Yes, her description can be matched to that of an Other. I'm suggesting thats deliberate. Both on GRRMs part and on the part of the oral histories.

The Others are alien inhumans. Their speech is unnatural to human ears, their cold deadly to humankind, their bodies melt into water!

Mating with one? Yeah right, not happening (warning, very NSFW humourous comics)

Making mixed race babies (wildling women laying with them during the long night) - ahh no, the biologies just can't be compatible enough to do that. A magical ritual or event? Sure maybe, monsters that seem to be mixed race could be created that way. But sexual procreation? Thats just ridiculous. No, that reads as very human propaganda against the wildlings and the Night's Queen that has gone down into lore and fable as 'fact'

I'm saying it makes an enormous amount more sense that the whole Night's King episode is a very human affair and the the Nights King and his queen have literally been demonised by their enemies who were the victors and so set the history.

I'm saying its deliberate that this human woman, the Night's Queen, has a description that has been sent down through history to match that of the Others.

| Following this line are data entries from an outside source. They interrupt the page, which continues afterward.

(* ===== verification/LinkageWorker.v ===== *)
(** * The event loop of the connections: linkage/linkage_worker.cpp

    [LinkageWorker] keeps a client per linkage, with two watchers in the loop
    of libev, timers, and a queue of commands.  Its callbacks run application
    code that may call the worker again; they are programs [wprog] over its
    methods.  The loop is its set of active watchers and timers; which of them
    fires next is up to the kernel, so that the step of a loop is any one of
    the callbacks.  Addresses are never reused in the model: a callback on a
    client that was deleted is an error ([undefined_behaviour]). *)

From S2P Require Import Prelude StateMonad.

(** [struct client_t], with the address [new] gave it; the watchers are known
    to the loop by that address. *)
Record client_t : Type := mkClient {
  caddr : Z;
  clinkage : Z;
  cauto_release : bool;
  running_r : bool;
  running_w : bool;
  cfd : Z
}.

Definition with_running_r (b : bool) (c : client_t) : client_t :=
  mkClient (caddr c) (clinkage c) (cauto_release c) b (running_w c) (cfd c).
Definition with_running_w (b : bool) (c : client_t) : client_t :=
  mkClient (caddr c) (clinkage c) (cauto_release c) (running_r c) b (cfd c).

(** [struct timer_t]; times in nanoseconds. *)
Record timer_t : Type := mkTimer {
  trunnable : Z;
  tauto_release : bool;
  tafter : Z;
  trepeat : Z
}.

#[export] Instance client_eq_dec : EqDecision client_t.
Proof. solve_decision. Defined.

#[export] Instance timer_eq_dec : EqDecision timer_t.
Proof. solve_decision. Defined.

Inductive direction : Type := EV_READ | EV_WRITE.

#[export] Instance direction_eq_dec : EqDecision direction.
Proof. solve_decision. Defined.

#[export, refine] Instance direction_countable : Countable direction := {|
  encode d := match d with EV_READ => 1%positive | EV_WRITE => 2%positive end;
  decode p := if decide (p = 1%positive) then Some EV_READ else Some EV_WRITE
|}.
Proof. by intros []. Defined.

(** The worker.  [_loop] is the set of watchers that are started, [_ticking]
    that of the timers.  [new_] numbers the clients and timers created.
    [deleted] and [deleted_runnables] are ghost logs. *)
Record LinkageWorker : Type := mkWorker {
  _events : gmap Z client_t;
  _timers : gmap Z timer_t;
  _commands : list (option Z);
  _quit : bool;
  _loop : gset (Z * direction);
  _ticking : gset Z;
  new_ : Z;
  deleted : list Z;
  deleted_runnables : list Z
}.
(** Threads with a number of seven digits, which Linux has, do not log. *)
Theorem log_line_loses_wide_threads (g_with_filename g_colorful : bool) level file line text m tid buffer :
  zlen buffer = buffer_size -> valid m -> INT_MIN <= line <= INT_MAX -> 1000000 <= tid <= INT_MAX ->
  compose g_with_filename g_colorful level file line text m tid buffer = Ok None.
Proof.
  intros Hb Hm Hl Ht. rewrite log_line_compose; [|done..|unfold LLONG_MIN, LLONG_MAX, INT_MAX in *; lia].
  destruct text; [|done]. unfold dec_signed. replace (tid <? 0) with false by lia.
  pose proof (dec_length_pos tid ltac:(lia)) as [_ H]. destruct (Z.leb_spec (zlen (dec tid)) 6) as [Hle|]; [|done].
  pose proof (Z.pow_le_mono_r 10 (zlen (dec tid)) 6 ltac:(lia) Hle). lia.
Qed.

(** ** The file *)

Record logger : Type := mkLogger {
  g_filter : Z;
  g_with_filename : bool;
  g_colorful : bool;
  g_filename : bytes;
  g_fstat : Z * Z;
  g_stated : Z;
  g_fd : Z
}.

(** Before main, in a build for debugging. *)
Definition initial : logger := mkLogger kLevelDebug true true [] (0, 0) 0 (-1).

Definition set_file (fstat : Z * Z) (stated fd : Z) (g : logger) : logger :=
  mkLogger (g_filter g) (g_with_filename g) (g_colorful g) (g_filename g) fstat stated fd.
Definition set_filename (filename : bytes) (g : logger) : logger :=
  mkLogger (g_filter g) (g_with_filename g) (g_colorful g) filename (g_fstat g) (g_stated g) (g_fd g).
Definition SetFilter (filter_level : Z) (g : logger) : logger :=
  mkLogger filter_level (g_with_filename g) (g_colorful g) (g_filename g) (g_fstat g) (g_stated g) (g_fd g).
Definition SetColorful (colorful : bool) (g : logger) : logger :=
  mkLogger (g_filter g) (g_with_filename g) colorful (g_filename g) (g_fstat g) (g_stated g) (g_fd g).
Definition SetWithFilename (with_filename : bool) (g : logger) : logger :=
  mkLogger (g_filter g) with_filename (g_colorful g) (g_filename g) (g_fstat g) (g_stated g) (g_fd g).
Definition IsFiltered (level : Z) (g : logger) : bool := g_filter g <? level.

(** What is done to the system. *)
Inductive deed : Type :=
| Makes (directories : list bytes)
| Opens (file : bytes) (fd : Z)
| Closes (fd : Z)
| Writes (fd : Z) (data : bytes).

(** The answers to DoProcessAttach: cmdline_get_absolute_path (NULL: [None]),
    mkdir by directory, open, set_close_on_exec, the device and the inode, the
    clock. *)
Record answers : Type := mkAnswers {
  a_absolute : option bytes;
  a_mkdir : bytes -> Z;
  a_open : Z;
  a_cloexec : Z;
  a_fstat : Z * Z;
  a_time : Z
}.

(** What is in front of the last slash, if there is one. *)
Fixpoint before_last_slash (s : bytes) : option bytes :=
  match s with
  | [] => None
  | c :: s =>
      match before_last_slash s with
      | Some path => Some (c :: path)
      | None => if bool_decide (c = "/"%char) then Some [] else None
      end
  end.

Definition safe_close (fd : Z) : list deed := if fd <? 0 then [] else [Closes fd].

Definition DoProcessDetach (g : logger) : list deed * logger :=
  (safe_close (g_fd g), set_file (g_fstat g) (g_stated g) (-1) g).

Definition DoProcessAttach (filename : bytes) (a : answers) (g : logger) : list deed * logger * bool :=
  let file := default filename (a_absolute a) in
  let '(made, ds) :=
    match before_last_slash file with
    | None => (true, [])
    | Some path =>
        match mkdirs (a_mkdir a) (Some (c_str path)) with
        | Some (ret, _, dirs) => (ret =? 0, [Makes dirs])
        | None => (false, [])
        end
    end in
  if negb made then (ds, g, false)
  else
    let fd := a_open a in
    if fd <? 0 then (ds, g, false)
    else
      let ds := ds ++ [Opens file fd] in
      if negb (a_cloexec a =? 0) then (ds ++ safe_close fd, g, false)
      else
        let ds := ds ++ (if 0 <=? g_fd g then safe_close (g_fd g) else []) in
        (ds, set_file (a_fstat a) (a_time a) fd g, true).

(** Write, up to the release of the lock for readers: whether the file is to be
    opened again, and g_stated then.  [st]: what stat says of the file. *)
Definition Write_check (now : Z) (st : option (Z * Z)) (g : logger) : logger * bool * Z :=
  if bool_decide (g_filename g = []) then (g, false, g_stated g)
  else if g_fd g <? 0 then (g, true, g_stated g)
  else if (now <? g_stated g) || (5 <? now - g_stated g) then
    let g := set_file (g_fstat g) now (g_fd g) g in
    (g, negb (bool_decide (st = Some (g_fstat g))), g_stated g)
  else (g, false, g_stated g).

(** With the lock for writers; [false]: Write returns it. *)
Definition Write_reopen (stated : Z) (a : answers) (g : logger) : list deed * logger * bool :=
  if stated =? g_stated g then
    let '(ds, g) := DoProcessDetach g in
    let '(ds', g, ok) := DoProcessAttach (g_filename g) a g in
    (ds ++ ds', g, ok)
  else ([], g, true).

(** [sret]: what safe_write returns. *)
Definition Write_out (buffer : bytes) (sret : Z) (g : logger) : list deed * bool :=
  let fd := if g_fd g <? 0 then 2 else g_fd g in
  ([Writes fd buffer], u64 sret =? zlen buffer).
(* ===== verification/Daemon.v ===== *)
(** * Daemons: daemon.c

    [daemon_spawn] makes a daemon of the process, in another one; [daemon_main]
    is the main program of one: it parses the arguments, and starts, stops or
    looks for the daemon.  What the system answers is an argument; the file that
    names the daemon is that of PidFile.v. *)

From Stdlib Require Import ZifyBool.
From S2P Require Import Prelude Utility CleanPath AbstractIo Cmdline PidFile.

Definition EXIT_SUCCESS : Z := 0.
Definition EXIT_FAILURE : Z := 1.

(** ** Descriptors *)

(** The entries of /proc/self/fd into an array of [size]: what is kept, and the
    entries that are left. *)
Fixpoint read_fds (dir_fd start size : Z) (entries : list bytes) (fds : list Z) : list Z * list bytes :=
  match entries with
  | [] => (fds, [])
  | name :: entries =>
      let fd := atoi32 (Some name) false in
      let fds := if negb (fd =? dir_fd) && (start <=? fd) then fds ++ [fd] else fds in
      if zlen fds <? size then read_fds dir_fd start size entries fds else (fds, entries)
  end.

(** The outer loop, with the answers of realloc: [None] if there is no memory. *)
Fixpoint read_all_fds (fuel : nat) (dir_fd start size : Z) (entries : list bytes) (fds : list Z) (realloc : list bool) : option (list Z) :=
  match fuel with
  | O => None
  | S fuel =>
      match realloc with
      | false :: _ => None
      | _ =>
          let '(fds, entries) := read_fds dir_fd start size entries fds in
          let size := 2 * size in
          if zlen fds =? size then read_all_fds fuel dir_fd start size entries fds (List.tl realloc) else Some fds
      end
  end.

(** [opendir]: the descriptor of the directory and its entries; [rlimit]: the
    limit of descriptors, if there is one that can be read.  The result, and
    the descriptors that safe_close is called for. *)
Definition daemon_close_files (start : Z) (opendir : option (Z * list bytes)) (rlimit : option Z) (realloc : list bool) : Z * list Z :=
  let start := if start <? 0 then 0 else start in
  match opendir with
  | None =>
      let max := match rlimit with Some cur => if (0 <? cur) && (cur <=? 4096) then cur else 4096 | None => 4096 end in
      (0, seqZ start (max - start))
  | Some (dir_fd, entries) =>
      match read_all_fds (S (length entries)) dir_fd start 128 entries [] realloc with
      | None => (-1, [])
      | Some fds => (0, fds)
      end
  end.

Definition wanted (dir_fd start : Z) (entries : list bytes) : list Z :=
  filter (fun fd => fd <> dir_fd /\ start <= fd) (map (fun name => atoi32 (Some name) false) entries).
(* ===== verification/Babysitter.v ===== *)
(** * The babysitter: babysitter.c

    [babysitter_spawn] forks a child and stays to watch it: it relays signals,
    kills a child that does not feed the watchdog in time, and starts a new one
    when it ends.  What the system answers is an argument: a [life] per child,
    with a [round] per turn of the loop that waits for it.  The result is how
    the function ends, in the child and in the parent, and the trace of what it
    did to other processes and to descriptors. *)

From Stdlib Require Import ZifyBool.
From S2P Require Import Prelude AbstractIo SafeIo Processes.

Definition ECHILD : Z := 10.

Record babysitter_configure_t : Type := mkConfigure {
  unconditional : bool;
  restart_times : Z;
  normal_delay : Z;
  coredump_delay : Z;
  watchdog_timer : Z;
  watchdog_signal : Z;
  spawn : option (Z -> Z);
  cleanup : bool
}.

(** The variables of the file: [g_sigtail] is the length of [g_signals]. *)
Record sitter : Type := mkSitter {
  g_child_exited : bool;
  g_signals : list Z
}.

Definition dump (s : sitter) : sitter := mkSitter (g_child_exited s) [].

Definition babysitter_signal_handler (signum : Z) (s : sitter) : sitter :=
  if signum =? SIGCHLD then mkSitter true (g_signals s)
  else if zlen (g_signals s) =? 16 then s
  else mkSitter (g_child_exited s) (g_signals s ++ [signum]).
(** The loop gives [count] bytes at most, and all of them when it must unless
    the peer hung up; one piece when it need not. *)
Lemma read_loop_spec start ms all ts timeout remain result l b w :
  Forall honest_read ts -> 0 <= remain -> read_loop start ms all ts timeout remain result = Some (l, b, w) ->
  exists more, b = result ++ more /\ zlen more <= remain /\
    (l = Broke false -> 0 < zlen more /\ (all = true -> zlen more = remain)).
Proof.
  intros Ht. revert timeout remain result w. induction Ht as [|t ts Hh Ht IH]; intros timeout remain result w Hr; cbn [read_loop]; [done|].
  assert (forall remain' result', 0 <= remain' ->
    match read_loop start ms all ts (calculate_timeout start ms (now t)) remain' result' with
    | Some (l, b, w) => Some (l, b, timeout :: w)
    | None => None
    end = Some (l, b, w) -> exists more, b = result' ++ more /\ zlen more <= remain' /\
    (l = Broke false -> 0 < zlen more /\ (all = true -> zlen more = remain'))) as Hn.
  { intros remain' result' Hr' E. destruct (read_loop _ _ _ _ _ remain' result') as [[[l' b'] w']|] eqn:E1; [|done].
    injection E as -> -> <-. by eapply IH. }
  assert (forall l', l' <> Broke false -> Some (l', result, [timeout]) = Some (l, b, w) -> exists more, b = result ++ more /\
    zlen more <= remain /\ (l = Broke false -> 0 < zlen more /\ (all = true -> zlen more = remain))) as Hs.
  { intros l' Hl [= <- <- <-]. exists []. rewrite app_nil_r. by split_and!. }
  destruct (polled t) as [e|n]; [destruct (negb _); [by apply Hs|by apply Hn]|]. destruct (n =? 0); [by apply Hs|].
  destruct (moved t remain) as [e|got] eqn:Em; [destruct (again e); [by apply Hn|by apply Hs]|].
  pose proof (Hh _ _ Hr Em) as Hle. pose proof (zlen_nonneg got) as H0. destruct (Z.eqb_spec (zlen got) 0) as [|Hne]; [by apply Hs|].
  destruct (_ || _) eqn:Eo.
  - intros [= <- <- <-]. exists got. split; [done|]. split; [done|]. intros _. split; [lia|]. intros ->. cbn in Eo. lia.
  - intros E. apply Hn in E as (more & -> & H1 & H2); [|lia]. exists (got ++ more). rewrite zlen_app, app_assoc.
    split; [done|]. split; [lia|]. intros Hl. destruct (H2 Hl) as [H3 H4]. split; [lia|]. intros Ha. specialize (H4 Ha). lia.
Qed.

Lemma write_loop_spec start ms all ts timeout left result l b w :
  Forall honest_write ts -> write_loop start ms all ts timeout left result = Some (l, b, w) ->
  exists n, b = result ++ take n left /\ (n <= length left)%nat /\ (l = Broke false -> all = true -> n = length left).
Proof.
  intros Ht. revert timeout left result w. induction Ht as [|t ts Hh Ht IH]; intros timeout left result w; cbn [write_loop]; [done|].
  assert (forall left' result',
    match write_loop start ms all ts (calculate_timeout start ms (now t)) left' result' with
    | Some (l, b, w) => Some (l, b, timeout :: w)
    | None => None
    end = Some (l, b, w) -> exists n, b = result' ++ take n left' /\ (n <= length left')%nat /\
    (l = Broke false -> all = true -> n = length left')) as Hn.
  { intros left' result' E. destruct (write_loop _ _ _ _ _ left' result') as [[[l' b'] w']|] eqn:E1; [|done].
    injection E as -> -> <-. by eapply IH. }
  assert (forall l', l' <> Broke false -> Some (l', result, [timeout]) = Some (l, b, w) ->
    exists n, b = result ++ take n left /\ (n <= length left)%nat /\ (l = Broke false -> all = true -> n = length left)) as Hs.
  { intros l' Hl [= <- <- <-]. exists O. split; [by rewrite app_nil_r|]. split; [lia|done]. }
  destruct (polled t) as [e|n]; [destruct (negb _); [by apply Hs|by apply Hn]|]. destruct (n =? 0); [by apply Hs|].
  destruct (moved t left) as [e|m] eqn:Em; [destruct (again e); [by apply Hn|destruct (e =? EPIPE); by apply Hs]|].
  pose proof (Hh _ _ Em) as Hle. unfold zlen in *. destruct (_ || _) eqn:Eo.
  - intros [= <- <- <-]. exists (Z.to_nat m). split; [done|]. split; [lia|]. intros _ ->. cbn in Eo. lia.
  - intros E. apply Hn in E as (k & -> & H1 & H2). rewrite length_drop in *. exists (Z.to_nat m + k)%nat.
    split; [by rewrite <- app_assoc, take_take_drop|]. split; [lia|]. intros Hl Ha. specialize (H2 Hl Ha). lia.
Qed.

(** ** The time *)

Lemma signed_small z : 0 <= z < 2147483648 -> signed 32 z = z.
Proof.
  intros Hz. unfold signed. rewrite Z.mod_small by (change (2 ^ 32) with 4294967296; lia).
  change (2 ^ (32 - 1)) with 2147483648. by destruct (Z.ltb_spec z 2147483648); [|lia].
Qed.

(** [t] lies within 24 days of the start. *)
Definition soon (start t : Z) : Prop := start <= t /\ t - start < 2147483648 * 1000000.

Lemma calculate_timeout_bounds start ms t : 0 <= start -> 0 <= ms -> soon start t ->
  0 <= calculate_timeout start ms t <= ms /\
  (0 < calculate_timeout start ms t -> t + calculate_timeout start ms t * 1000000 <= start + (ms + 1) * 1000000).
Proof.
  intros Hs Hm [H1 H2]. unfold calculate_timeout. destruct (Z.ltb_spec t 0); [lia|].
  rewrite Z.quot_div_nonneg by lia. set (d := (t - start) / 1000000).
  assert (0 <= d < 2147483648) as Hd by (unfold d; split; [apply Z.div_pos; lia|apply Z.div_lt_upper_bound; lia]).
  rewrite signed_small by lia.
  pose proof (Z.div_mod (t - start) 1000000 ltac:(lia)) as E. fold d in E. pose proof (Z.mod_pos_bound (t - start) 1000000 ltac:(lia)).
  destruct (Z.ltb_spec d 0); [lia|]. cbn [orb]. destruct (Z.ltb_spec ms d); lia.
Qed.

(** The waits of a loop that begins with [timeout]: each is within what the
    caller allowed, and one that follows a turn ends in time. *)
Definition in_time {A} (start ms timeout : Z) (ts : list (turn A)) (ws : list Z) : Prop :=
  head ws = Some timeout /\ Forall (fun w => 0 <= w <= ms) ws /\
  forall k w t, ws !! S k = Some w -> ts !! k = Some t -> 0 < w -> now t + w * 1000000 <= start + (ms + 1) * 1000000.

Lemma in_time_one {A} start ms timeout (ts : list (turn A)) : 0 <= timeout <= ms -> in_time start ms timeout ts [timeout].
Proof. intros. split; [done|]. split; [constructor; [lia|constructor]|]. by intros [|k] w t. Qed.

Lemma in_time_next {A} start ms timeout (t : turn A) ts ws :
  0 <= start -> soon start (now t) -> 0 <= timeout <= ms ->
  in_time start ms (calculate_timeout start ms (now t)) ts ws -> in_time start ms timeout (t :: ts) (timeout :: ws).
Proof.
  intros Hs Ht Hm (H1 & H2 & H3). split; [done|]. split; [by constructor|].
  intros [|k] w t' E1 E2 Hw; [|by apply (H3 k w t')]. injection E2 as <-. change (ws !! 0%nat = Some w) in E1. rewrite <- head_lookup, H1 in E1.
  injection E1 as <-. by apply calculate_timeout_bounds; [done|lia|done|].
Qed.

Definition waiting {A} (start ms : Z) (ts : list (turn A)) : Prop :=
  0 <= start /\ Forall (fun t => soon start (now t)) ts.

Section Waits.
Context (start ms : Z).

(** A loop of either kind: what it makes of the first turn. *)
Lemma loop_in_time {A B R} (f : list (turn A) -> Z -> B -> option (leaves * R * list Z)) (step : turn A -> B -> leaves * R + B) :
  (forall timeout b, f [] timeout b = None) ->
  (forall t ts timeout b, f (t :: ts) timeout b =
     match step t b with
     | inl (l, b') => Some (l, b', [timeout])
     | inr b' => match f ts (calculate_timeout start ms (now t)) b' with
                 | Some (l, b'', w) => Some (l, b'', timeout :: w)
                 | None => None
                 end
     end) ->
  0 <= start -> 0 <= ms ->
  forall ts, Forall (fun t => soon start (now t)) ts -> forall timeout b l b' w,
  0 <= timeout <= ms -> f ts timeout b = Some (l, b', w) -> in_time start ms timeout ts w.
Proof.
  intros Hnil Hcons Hs Hm ts Hts. induction Hts as [|t ts Ht Hts IH]; intros timeout b l b' w Hto; [by rewrite Hnil|].
  rewrite Hcons. destruct (step t b) as [[l1 b1]|b1]; [intros [= <- <- <-]; by apply in_time_one|].
  destruct (f ts _ b1) as [[[l2 b2] w2]|] eqn:E; [|done]. intros [= <- <- <-].
  apply in_time_next; [done|done|done|]. eapply IH; [|done]. apply calculate_timeout_bounds; [done|done|done].
Qed.

End Waits.

Lemma read_loop_in_time start ms all ts timeout remain result l b w :
  waiting start ms ts -> 0 <= timeout <= ms ->
  read_loop start ms all ts timeout remain result = Some (l, b, w) -> in_time start ms timeout ts w.
Proof.
  intros [Hs Ht] Hm E.
  apply (loop_in_time start ms (fun ts timeout '(remain, result) => read_loop start ms all ts timeout remain result)
    (fun t '(remain, result) =>
       match polled t with
       | inl e => if negb (e =? EINTR) then inl (Returned e, result) else inr (remain, result)
       | inr n =>
           if n =? 0 then inl (Returned ETIMEDOUT, result)
           else
             match moved t remain with
             | inl e => if again e then inr (remain, result) else inl (Returned e, result)
             | inr b =>
                 if zlen b =? 0 then inl (Broke true, result)
                 else if (remain - zlen b =? 0) || negb all then inl (Broke false, result ++ b)
                 else inr (remain - zlen b, result ++ b)
             end
       end)) with (b := (remain, result)) (3 := Hs) (5 := Ht) (7 := E); [by intros ? []| |lia|done].
  intros t ts' timeout' [r1 b1]. cbn [read_loop]. repeat case_match; simplify_eq; done.
Qed.

Lemma write_loop_in_time start ms all ts timeout left result l b w :
  waiting start ms ts -> 0 <= timeout <= ms ->
  write_loop start ms all ts timeout left result = Some (l, b, w) -> in_time start ms timeout ts w.
Proof.
  intros [Hs Ht] Hm E.
  apply (loop_in_time start ms (fun ts timeout '(rest, result) => write_loop start ms all ts timeout rest result)
    (fun t '(rest, result) =>
       match polled t with
       | inl e => if negb (e =? EINTR) then inl (Returned e, result) else inr (rest, result)
       | inr n =>
           if n =? 0 then inl (Returned ETIMEDOUT, result)
           else
             match moved t rest with
             | inl e => if again e then inr (rest, result) else if e =? EPIPE then inl (Broke true, result) else inl (Returned e, result)
             | inr n =>
                 if (zlen rest - n =? 0) || negb all then inl (Broke false, result ++ take (Z.to_nat n) rest)
                 else inr (drop (Z.to_nat n) rest, result ++ take (Z.to_nat n) rest)
             end
       end)) with (b := (left, result)) (3 := Hs) (5 := Ht) (7 := E); [by intros ? []| |lia|done].
  intros t ts' timeout' [r1 b1]. cbn [write_loop]. repeat case_match; simplify_eq; done.
Qed.

Lemma accept_loop_in_time start ms ts timeout l fd w :
  waiting start ms ts -> 0 <= timeout <= ms ->
  accept_loop start ms ts timeout = Some (l, fd, w) -> in_time start ms timeout ts w.
Proof.
  intros [Hs Ht] Hm E.
  apply (loop_in_time start ms (fun ts timeout (_ : Z) => accept_loop start ms ts timeout)
    (fun t _ =>
       match polled t with
       | inl e => if negb (e =? EINTR) then inl (Returned e, -1) else inr (-1)
       | inr n =>
           if n =? 0 then inl (Returned ETIMEDOUT, -1)
           else match moved t with inl e => if again e then inr (-1) else inl (Returned e, -1) | inr fd => inl (Broke false, fd) end
       end)) with (b := -1) (l := l) (b' := fd); [done| |done|lia|done|done|done].
  intros t ts' timeout' b1. cbn [accept_loop]. repeat case_match; simplify_eq; done.
Qed.

(** ** The calls *)

(** *** What the turns of a read are

    [got t r]: what the turn [t] reads when [r] bytes are missing, and
    [taken ts r] what the turns [ts] read, one after the other. *)
Definition got (t : turn (Z -> Z + bytes)) (r : Z) : bytes :=
  match polled t with
  | inl _ => []
  | inr n => if n =? 0 then [] else match moved t r with inl _ => [] | inr b => b end
  end.

Fixpoint taken (ts : list (turn (Z -> Z + bytes))) (r : Z) : bytes :=
  match ts with
  | [] => []
  | t :: ts => got t r ++ taken ts (r - zlen (got t r))
  end.

(** Whether a turn is the last: poll failed or the time is over, the read
    failed, the peer hung up (the read gave nothing), or there is enough. *)
Definition verdict (all : bool) (t : turn (Z -> Z + bytes)) (r : Z) : option leaves :=
  match polled t with
  | inl e => if e =? EINTR then None else Some (Returned e)
  | inr n =>
      if n =? 0 then Some (Returned ETIMEDOUT)
      else
        match moved t r with
        | inl e => if again e then None else Some (Returned e)
        | inr [] => Some (Broke true)
        | inr b => if negb all || (zlen b =? r) then Some (Broke false) else None
        end
  end.

(** What is missing before the turn [k]. *)
Definition missing (ts : list (turn (Z -> Z + bytes))) (count : Z) (k : nat) : Z :=
  count - zlen (taken (take k ts) count).

(** The turn [k] is the first that ends the loop, as [l]. *)
Definition ends_at (all : bool) (ts : list (turn (Z -> Z + bytes))) (count : Z) (k : nat) (l : leaves) : Prop :=
  (forall j u, (j < k)%nat -> ts !! j = Some u -> verdict all u (missing ts count j) = None) /\
  exists t, ts !! k = Some t /\ verdict all t (missing ts count k) = Some l.

Lemma missing_cons t ts r k : missing (t :: ts) r (S k) = missing ts (r - zlen (got t r)) k.
Proof. unfold missing. cbn [take taken]. rewrite zlen_app. lia. Qed.

Lemma missing_zero ts r : missing ts r 0 = r.
Proof. unfold missing. change (zlen (taken (take 0 ts) r)) with 0. lia. Qed.

Lemma ends_at_cons all t ts r k l :
  verdict all t r = None -> ends_at all ts (r - zlen (got t r)) k l -> ends_at all (t :: ts) r (S k) l.
Proof.
  intros Hv (Hb & u & Hu & Hl). split.
  - intros [|j] v Hj Ev; [injection Ev as <-; by rewrite missing_zero|]. rewrite missing_cons. apply Hb; [lia|done].
  - exists u. by rewrite missing_cons.
Qed.

Lemma ends_at_zero all t ts r l : verdict all t r = Some l -> ends_at all (t :: ts) r 0 l.
Proof. intros Hv. split; [lia|]. exists t. by rewrite missing_zero. Qed.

Note also that this is the only even suspected example of a female Other. Its an anomally that way. Its also an anomally that this supposedly happens around a hundred years or so after the end of the Long Night (13th Lord Commander, average is 8 years each) when the Others has just been defeated. Yet here pops up one just a hundred years after their defeat, and then nothing for another 8000 years?

Both anomallys are removed when you see through the trick and note it was just a woman. then look at all the stories with a critical eye.

Think about what the Freys say of Rob Stark, and how that will be in a few hundred years time...

I'm also saying that its unrealistic to expect Old Nan's oral fables to all be perfect and accurate. Thats not how 8000 year old stories work. Yes, there is elements of truth in most or all, and truthful bases for most of them, but its only natural for those elements and bases to be variable in amount and quality - just as GRRM's other narrators don't get everything right..

You've concocted a logical explanation. However, you have literally no evidence to support this claim. You just cite your interpretation as the one that makes the most sense.

As for the bold, I don't think it helps your case to resort to semantic arguments. Surely woman (female) and Other don't have to be mutually exclusive. That's sort of the point.

Also, I'm not sure your attack on Old Nan's reliability is warranted. Didn't GRRM say that she was pretty reliable, or something along those lines?